James W. Hodge is an American cancer immunologist and senior investigator at the National Cancer Institute (NCI). He serves as the deputy director for translational research in the Center for Immuno-Oncology and is the head of the immunotherapeutics section. Hodge researches cancer immunotherapy, particularly the development of recombinant cancer vaccines and strategies that combine vaccines with radiation, chemotherapy, and other targeted therapeutics.

== Education ==
Hodge earned a B.S. in biology and chemistry from the University of Tennessee at Martin. He attended the University of Tennessee, where he received a M.S. in microbiology and a Ph.D. in comparative and experimental medicine. Hodge earned a M.B.A. in medicine and health care from George Washington University. He completed his postdoctoral training as an Intramural Research Training Award fellow at the National Cancer Institute (NCI).

== Career ==
Hodge came to the National Institutes of Health (NIH) in 1993 for training. From 1996 to 2011, he held positions of senior staff fellow, staff scientist, and senior scientist. A 1999 publication by Hodge and his colleagues showed that a triad of costimulatory molecules synergize to amplify T cell activation. Vaccines based on these three costimulatory molecules (TRICOM) have led to several clinical trials showing improved patient survival for a range of human carcinomas.

In 2011, Hodge became an investigator. Research from that time includes a publication on exploiting the differential homeostatic proliferation of T-cell subsets following chemotherapy to enhance the efficacy of vaccine-mediated antitumor responses. In 2013, he co-authored a publication detailing how chemotherapy-induced immunogenic modulation of tumor cells enhances killing by cytotoxic T lymphocytes and is distinct from immunogenic cell death.
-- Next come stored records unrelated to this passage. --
(** A reservation of [d] bytes made or given back. *)
Lemma safe_set_ledger {A} (Q : local -> A -> Prop) l v d k : l_adm l = ARead v -> 0 <= l_res l + d <= B ->
  safe Q (l <| l_adm := AHeld |> <| l_res := l_res l + d |>) (k tt) -> safe Q l (Vis (R := srv_resp) (SSetLedger (int64 (v + d))) k).
Proof.
  intros Hf Hd Hin. apply safe_call. intros i w ls [] w' Hinv Hi (G1 & G2 & G3 & G4 & G5 & G6 & G7) Hc ->.
  pose proof (G5 v Hf) as Hv. destruct Hinv as (_ & Hgood & _ & Htot & Hb).
  assert (Hrange : 0 <= v + d < 2 ^ 63).
  { rewrite <- Hv, Htot. assert (Hl : (i < length ls)%nat) by (by eapply lookup_lt_Some).
    pose proof (total_insert ls i l (l <| l_res := l_res l + d |>) Hi) as Hins. cbn in Hins.
    pose proof (total_bound (<[i := l <| l_res := l_res l + d |>]> ls)) as Hbound. rewrite length_insert in Hbound.
    assert (0 <= total (<[i := l <| l_res := l_res l + d |>]> ls) <= Z.of_nat (length ls) * B); [|lia].
    apply Hbound. intros j lj Hj. rewrite list_lookup_insert_Some in Hj. destruct Hj as [(_ & <- & _)|[_ Hj]]; [done|]. apply (Hgood j lj Hj). }
  rewrite int64_id by lia. eexists. split; [|done]. unfold leaves, frame, good. cbn.
  assert (Hheld : admitter w = Some i) by (apply G2; congruence). rewrite Hf in *. split_and!; try done; auto; lia.
Qed.

(** ** Rules for a named upload, in its critical section *)

(** The files of one unmarked upload may change. *)
Lemma frame_name i l w name (f : gmap loc string -> gmap loc string) :
  (forall x, x <> LBin name -> x <> LMeta name -> (forall id, x = LTmp id -> l_tmp l <> Some id) -> f (files w) !! x = files w !! x) ->
  files w !! LMeta name = None -> l_fin l <> FFree -> frame i l w (with_files f w).
Proof.
  intros Hf Hn Hfin. assert (Hother : forall n, n <> name -> f (files w) !! LBin n = files w !! LBin n /\ f (files w) !! LMeta n = files w !! LMeta n).
  { intros n Hne. split; apply Hf; congruence. }
  unfold frame. cbn. split_and!; try done.
  - intros id. destruct (decide (l_tmp l = Some id)); [auto|]. left. apply Hf; [congruence..|]. by intros ? [= <-].
  - intros n c Hc. cbn. destruct (decide (n = name)) as [->|Hne]; [congruence|]. destruct (Hother n Hne) as [-> ->]. done.
Qed.

Lemma safe_rename {A} (Q : local -> A -> Prop) l id name data k : l_fin l = FAbsent name -> l_tmp l = Some id -> l_data l = Some data ->
  safe Q (l <| l_fin := FRenamed name data |> <| l_tmp := (None : option string) |>) (k None) -> (forall err, safe Q l (k (Some err))) ->
  safe Q l (Vis (R := srv_resp) (SRename id name) k).
Proof.
  intros Hf Ht Hd Hin Herr. apply safe_call. intros i w ls r w' Hinv Hi Hg Hc Ha. cbn in r, Ha.
  destruct r as [err|]; [subst; exists l; split; [by apply leaves_refl|done]|]. destruct Ha as (data' & Hdata & ->).
  pose proof Hg as (G1 & G2 & G3 & G4 & G5 & G6 & G7). assert (data' = data) as -> by (destruct (G3 id Ht) as [_ H]; specialize (H _ Hd); congruence).
  rewrite Hf in G4. cbn in G4. eexists. split; [|exact Hin]. unfold leaves. split_and!; try done.
  - apply frame_name with name; [|done|congruence]. intros x Hb _ Hx. rewrite insert_other by done. apply delete_other. by intros ->; destruct (Hx id).
  - intros n c. cbn. rewrite insert_other, delete_other by done. intros Hn. destruct (Hc n c Hn) as (d & Hbin & Hrest). exists d.
    assert (n <> name) by congruence. by rewrite insert_other, delete_other by congruence.
  - unfold good. cbn. split_and!; try done; try lia; [by rewrite G1, Hf|by rewrite insert_other, delete_other|by rewrite insert_at|].
    intros n c Hs. rewrite insert_other, delete_other by done. by apply G7.
Qed.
Hodge was awarded tenure in 2016. His laboratory has focused on two areas, immunogenic modulation and immune subset conditioning. He is a senior investigator, head of the immunotherapeutics section and deputy director for translational research in the Center for Immuno-Oncology. His professional activities include serving as chairman of the Immunomodulation Committee for NRG Oncology and as a senior visiting professor (adjunct) in the department of radiation oncology and surgery at the Albert Einstein College of Medicine.